Work order - Using "users" as the search string, find the matching lines below and copy them.

(Collected data entries)
Definition RollbackProjectImage (principal : Principal) (projectID : string) : StoreM Project :=
  if negb (is_device_admin principal) then throw ErrForbidden else
  changeProjectImage principal projectID "rollback" "".

Definition SetProjectImagePolicy (principal : Principal) (projectID : string) (allow : bool) : StoreM Project :=
  if negb (is_device_admin principal) then throw ErrForbidden else
  count ← exec_update Projects (fun p => bool_decide (pj_ID p = projectID))
    (fun p => mkProject (pj_ID p) (pj_Slug p) (pj_Name p) (pj_ActiveImage p) (pj_PreviousImage p) allow (pj_CreatedAt p));
  if negb (count =? 1) then throw ErrNotFound else getProject projectID.

(** ** External identities *)

Definition BindExternalIdentity (principal : Principal) (userID : string) (identity : ExternalIdentity) : StoreM ExternalIdentity :=
  if negb (is_device_admin principal) then throw ErrForbidden else
  let provider := ToLower (TrimSpace (xi_Provider identity)) in
  let subject := TrimSpace (xi_Subject identity) in
  let login := TrimSpace (xi_Login identity) in
  if bool_decide (provider = "") || bool_decide (subject = "") || bool_decide (login = "") || bool_decide (userID = "")
  then throw (ErrText "identity provider, subject, login, and user are required") else
  _ ← or_error (user_row userID) ErrNotFound;
  created ← time_Now;
  _ ← or_already_exists (exec_insert ExternalIdentities (mkIdentity provider subject login userID (unix created) None));
  mret (mkExternalIdentity provider subject login userID created (xi_LastAuthenticatedAt identity)).

(** The tokens a revoked identity loses: the live device and browser tokens of
    its user. *)
Definition tk_revoke (now : Z) (k : TokenRow) : TokenRow :=
  mkToken (tk_id k) (tk_kind k) (tk_user_id k) (tk_project_id k) (tk_name k) (tk_subject k) (tk_digest k)
    (tk_created_at k) (tk_expires_at k) (tk_last_used_at k) (Some now).

Definition identity_token (userID : string) (k : TokenRow) : bool :=
  bool_decide (tk_user_id k = Some userID)
  && (bool_decide (tk_kind k = PrincipalBrowser) || bool_decide (tk_kind k = PrincipalDevice))
  && bool_decide (tk_revoked_at k = None).

Definition dl_consume (now : Z) (l : DeviceLoginRow) : DeviceLoginRow :=
  mkDeviceLogin (dl_id l) (dl_user_code l) (dl_device_name l) (dl_digest l) (dl_user_id l) (dl_created_at l)
    (dl_expires_at l) (dl_approved_at l) (Some now).

Definition RevokeExternalIdentity (principal : Principal) (userID provider : string) : StoreM unit :=
  if negb (is_device_admin principal) then throw ErrForbidden else
  let provider := ToLower (TrimSpace provider) in
  let userID := TrimSpace userID in
  if bool_decide (provider = "") || bool_decide (userID = "")
  then throw (ErrText "identity provider and user are required") else
  transaction (
    count ← exec_delete ExternalIdentities
      (fun i => bool_decide (ei_provider i = provider) && bool_decide (ei_user_id i = userID));
    if negb (count =? 1) then throw ErrNotFound else
    now ← time_Now;
    _ ← exec_update AccessTokens (identity_token userID) (tk_revoke (unix now));
    _ ← exec_update DeviceLogins
          (fun l => bool_decide (dl_user_id l = Some userID) && bool_decide (dl_consumed_at l = None))
          (dl_consume (unix now));
    mret (Commit tt)).

Definition find_identity (provider subject : string) (d : Database) : option IdentityRow :=
  head (select (fun i => bool_decide (ei_provider i = provider) && bool_decide (ei_subject i = subject))
          (external_identities (tabs d))).

Definition getExternalIdentity (provider subject : string) : StoreM ExternalIdentity :=
  row ← or_not_found (query_row (find_identity (ToLower (TrimSpace provider)) (TrimSpace subject)));
  mret (mkExternalIdentity (ei_provider row) (ei_subject row) (ei_login row) (ei_user_id row)
          (fromUnix (ei_created_at row)) (fromUnix <$> ei_last_authenticated_at row)).

(** The join of users and external identities. *)
Definition find_identity_user (provider subject : string) (d : Database) : option User :=
  head (u ← users (tabs d);
        i ← select (fun i => bool_decide (ei_user_id i = us_ID u) && bool_decide (ei_provider i = provider)
                             && bool_decide (ei_subject i = subject)) (external_identities (tabs d));
        [u]).

Definition UserByExternalIdentity (provider subject login : string) : StoreM User :=
  let provider := ToLower (TrimSpace provider) in
  let subject := TrimSpace subject in
  let login := TrimSpace login in
  if bool_decide (provider = "") || bool_decide (subject = "") || bool_decide (login = "") then throw ErrUnauthenticated else
  transaction (
    r ← attempt (query_row (find_identity_user provider subject));
    match r with
    | Fail ErrNoRows => throw ErrForbidden
    | Fail e => throw e
    | Ok user =>
        now ← time_Now;
        _ ← exec_update ExternalIdentities
              (fun i => bool_decide (ei_provider i = provider) && bool_decide (ei_subject i = subject))
              (fun i => mkIdentity (ei_provider i) (ei_subject i) login (ei_user_id i) (ei_created_at i) (Some (unix now)));
        mret (Commit (mkUser (us_ID user) (us_Name user) (us_Admin user) (fromUnix (us_CreatedAt user))))
    end).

Solved exercise -
(** The join of users and external identities. *)
  head (u ← users (tabs d);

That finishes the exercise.